Part of my initiatives to involve the community at Casita is two arts initiatives. One is public art at its most ambitious. We have been attempting to break the Guinness World Record for the most different people to participate in a paint-by-numbers mural. It has been slow going in a town like Wilson, but I’ve loved watching it slowly come to life.

It’s a cellular piece based on the label art from a beer we made called “The Inevitability of Change”, and it features two words ‘Grow’ and ‘Change’, which are my wishes for every person and also our community in Historic Downtown Wilson. I hope everyone feels open and ready to grow and change.

We also have a series called taproom masterpieces where different artists come and paint a barrel at Casita. We have had over thirty artists paint a barrel so far and this project will continue for the life of our taproom because the barrels are live barrels full of beer and constantly rotate out as we package them. I love how each barrel represents someone’s unique perspective.

Where we are in life is often partly because of others. Who/what else deserves credit for how your story turned out?
My husband is the brewer. He is so talented. There would certainly be no brewery without him.
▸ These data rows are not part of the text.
(** * readme_gen: the profile-banner generator, embedded and verified

    A shallow embedding of [readme_gen.py]: the Python values the script
    formats, the lxml element tree it rewrites, the calendar arithmetic
    behind the age string and the GraphQL fetchers with their error
    path, followed by the properties of the renderer and of the
    fetchers. *)

From Stdlib Require Import ZArith Lia ZifyNat Ascii String DecimalString.
From stdpp Require Import base option list strings gmap.

Set Warnings "-register-all".
Local Open Scope string_scope.

(** ** Python values *)

Module Py.

(** The values that flow through the script: what [json()] decodes to
    (None, booleans, integers, strings, lists, dicts) and the tuples the
    main block builds.  Numbers are integers, as the counts of the API
    are; a JSON number with a fraction or an exponent (a Python float)
    is left out, so nothing below speaks of one.  Strings are UTF-8
    byte strings; a dict keeps its insertion order. *)
Inductive pyval : Type :=
| VNone
| VBool (b : bool)
| VInt (n : Z)
| VStr (s : string)
| VList (items : list pyval)
| VTuple (items : list pyval)
| VDict (entries : list (string * pyval)).

(** The exceptions the script can meet. *)
Inductive exception : Type :=
| RuntimeError (msg : string)
| KeyError (key : string)
| TypeError
| ValueError
| IndexError
| AttributeError
| JSONDecodeError
| SyntaxError
| OSError.

(** A call either returns or raises. *)
Inductive outcome (A : Type) : Type :=
| Ok (a : A)
| Raise (e : exception).
Arguments Ok {A} a.
Arguments Raise {A} e.

#[export] Instance outcome_ret : MRet outcome := λ A a, Ok a.
#[export] Instance outcome_bind : MBind outcome := λ A B k m,
  match m with
  | Ok a => k a
  | Raise e => Raise e
  end.
#[export] Instance outcome_fmap : FMap outcome := λ A B f m,
  match m with
  | Ok a => Ok (f a)
  | Raise e => Raise e
  end.

(** [str(n)] for an int: decimal digits, a leading minus sign. *)
Definition str_int (n : Z) : string := NilZero.string_of_int (Z.to_int n).

(** Bytes [10xxxxxx] continue a UTF-8 character. *)
Definition is_continuation (c : ascii) : bool :=
  let n := N_of_ascii c in ((128 <=? n) && (n <? 192))%N.

(** [len(s)]: the number of characters, that is of bytes that start one. *)
Fixpoint len (s : string) : Z :=
  match s with
  | EmptyString => 0
  | String c r => ((if is_continuation c then 0 else 1) + len r)%Z
  end.

(** The characters of a string, as iteration yields them. *)
Fixpoint chars (s : string) : list string :=
  match s with
  | EmptyString => []
  | String c r =>
      match r with
      | String d _ =>
          if is_continuation d then
            match chars r with
            | g :: gs => String c g :: gs
            | [] => [String c EmptyString]
            end
          else String c EmptyString :: chars r
      | EmptyString => [String c EmptyString]
      end
  end.

(** [sep.join(parts)] *)
Fixpoint join (sep : string) (parts : list string) : string :=
  match parts with
  | [] => ""
  | [p] => p
  | p :: ps => p +:+ sep +:+ join sep ps
  end.

(** Digits of a number, least significant first, with a comma before
    every fourth one; [k] counts the digits of the current group. *)
Fixpoint commas_rev (ds : list ascii) (k : nat) : list ascii :=
  match ds with
  | [] => []
  | d :: r =>
      match k with
      | 3 => "," % char :: d :: commas_rev r 1
      | _ => d :: commas_rev r (S k)
      end
  end.

Definition group_thousands (digits : string) : string :=
  string_of_list_ascii
    (reverse (commas_rev (reverse (list_ascii_of_string digits)) 0)).

(** [f"{n:,}"]: the sign, then the decimal digits grouped in threes. *)
Definition format_comma (n : Z) : string :=
  ((if n <? 0 then "-" else "")%Z
   +:+ group_thousands (str_int (Z.abs n))).

Section Builtins.
(** [repr] on a [str] (quote choice and escapes) is the interpreter's. *)
Variable repr_str : string → string.

(** [repr(v)] *)
Fixpoint repr (v : pyval) : string :=
  match v with
  | VNone => "None"
  | VBool true => "True"
  | VBool false => "False"
  | VInt n => str_int n
  | VStr s => repr_str s
  | VList items => "[" +:+ join ", " (map repr items) +:+ "]"
  | VTuple [x] => "(" +:+ repr x +:+ ",)"
  | VTuple items => "(" +:+ join ", " (map repr items) +:+ ")"
  | VDict entries =>
      "{" +:+ join ", "
                (map (λ kv, repr_str (fst kv) +:+ ": " +:+ repr (snd kv))
                     entries)
      +:+ "}"
  end.

(** [str(v)]: a string is itself, everything else its [repr]. *)
Definition str (v : pyval) : string :=
  match v with
  | VStr s => s
  | _ => repr v
  end.
End Builtins.

(** [isinstance(v, int)]; [bool] is a subclass of [int]. *)
Definition isinstance_int (v : pyval) : bool :=
  match v with
  | VInt _ | VBool _ => true
  | _ => false
  end.

(** The integer an int-like value stands for. *)
Definition int_value (v : pyval) : Z :=
  match v with
  | VInt n => n
  | VBool b => Z.b2z b
  | _ => 0
  end.

(** [d[key]] on a decoded value *)
Definition subscript (v : pyval) (key : string) : outcome pyval :=
  match v with
  | VDict entries =>
      match list_find (λ kv, fst kv = key) entries with
      | Some (_, (_, x)) => Ok x
      | None => Raise (KeyError key)
      end
  | _ => Raise TypeError
  end.

(** [seq[i]] with an int index *)
Definition index (v : pyval) (i : Z) : outcome pyval :=
  let pick (items : list pyval) :=
    let n := Z.of_nat (length items) in
    let j := (if i <? 0 then i + n else i)%Z in
    if ((0 <=? j) && (j <? n))%Z then
      match items !! Z.to_nat j with
      | Some x => Ok x
      | None => Raise IndexError
      end
    else Raise IndexError in
  match v with
  | VList items | VTuple items => pick items
  | VStr s => pick (map VStr (chars s))
  | VDict _ => Raise (KeyError (str_int i))
  | _ => Raise TypeError
  end.

(** What a [for] loop draws from a value. *)
Definition iterate (v : pyval) : outcome (list pyval) :=
  match v with
  | VList items | VTuple items => Ok items
  | VDict entries => Ok (map (λ kv, VStr (fst kv)) entries)
  | VStr s => Ok (map VStr (chars s))
  | _ => Raise TypeError
  end.

(** [acc + x] for an int [acc]: ints and bools add; None, strings,
    lists, tuples and dicts are a type error. *)
Definition add_int (acc : Z) (v : pyval) : outcome Z :=
  if isinstance_int v then Ok (acc + int_value v)%Z else Raise TypeError.

(** [s * n] for a string and an int or bool: empty when [n <= 0]. *)
Fixpoint str_mul_nat (s : string) (n : nat) : string :=
  match n with
  | O => ""
  | S k => s +:+ str_mul_nat s k
  end.

Definition str_mul (s : string) (n : Z) : string := str_mul_nat s (Z.to_nat n).

End Py.

(** ** The element tree of lxml *)

Module Etree.
Import Py.

(** An element: tag, attributes, text, tail and children in document
    order. *)
Inductive element : Type :=
| Element (tag : string) (attrib : gmap string string)
          (text : option string) (tail : option string)
          (children : list element).

Definition tag (e : element) : string :=
  match e with Element t _ _ _ _ => t end.
Definition attrib (e : element) : gmap string string :=
  match e with Element _ a _ _ _ => a end.
Definition text (e : element) : option string :=
  match e with Element _ _ x _ _ => x end.
Definition tail (e : element) : option string :=
  match e with Element _ _ _ tl _ => tl end.
Definition children (e : element) : list element :=
  match e with Element _ _ _ _ cs => cs end.

(** [el.get(key)]: [None] when the attribute is absent. *)
Definition get (e : element) (key : string) : option string :=
  attrib e !! key.

(** [el.set(key, value)], for a value read from the tree itself: the
    strings a tree holds are XML-compatible, so lxml takes it. *)
Definition set (key value : string) (e : element) : element :=
  match e with
  | Element t a x tl cs => Element t (<[key:=value]> a) x tl cs
  end.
We always tell people he makes the beer and I make the Casita. We support each other, and we are only able to do this through teamwork.

Once upon a time, the building Casita Brewing Company is in was like a used mule dealership/parking garage. After moving into the building, I learned that the family who used to own it had a wedding toast about the importance of a couple being like a pair of well-matched mules. It’s not very romantic, but it’s earnest, and it’s so fitting for Ryan Witter-Merithew and me. Every day, we work side-by-side, plowing and sowing the seeds of our future. People who romanticize small business owners don’t realize that it’s never-ending work, but as our relationship, it’s a labor of love.

My mom helps babysit our daughter. We could not make this business work without her.

Ryan’s mom and sister helped us financially when we started our business with a $5000 Kickstarter in 2015, and most recently they helped sponsor the first major beer festival that we’re hosting here in May called Casita Collab Fest. It is a festival dedicated to friendship and camaraderie in the beer industry.

And of course, we could not make this work without our amazing staff and also our most loyal accounts.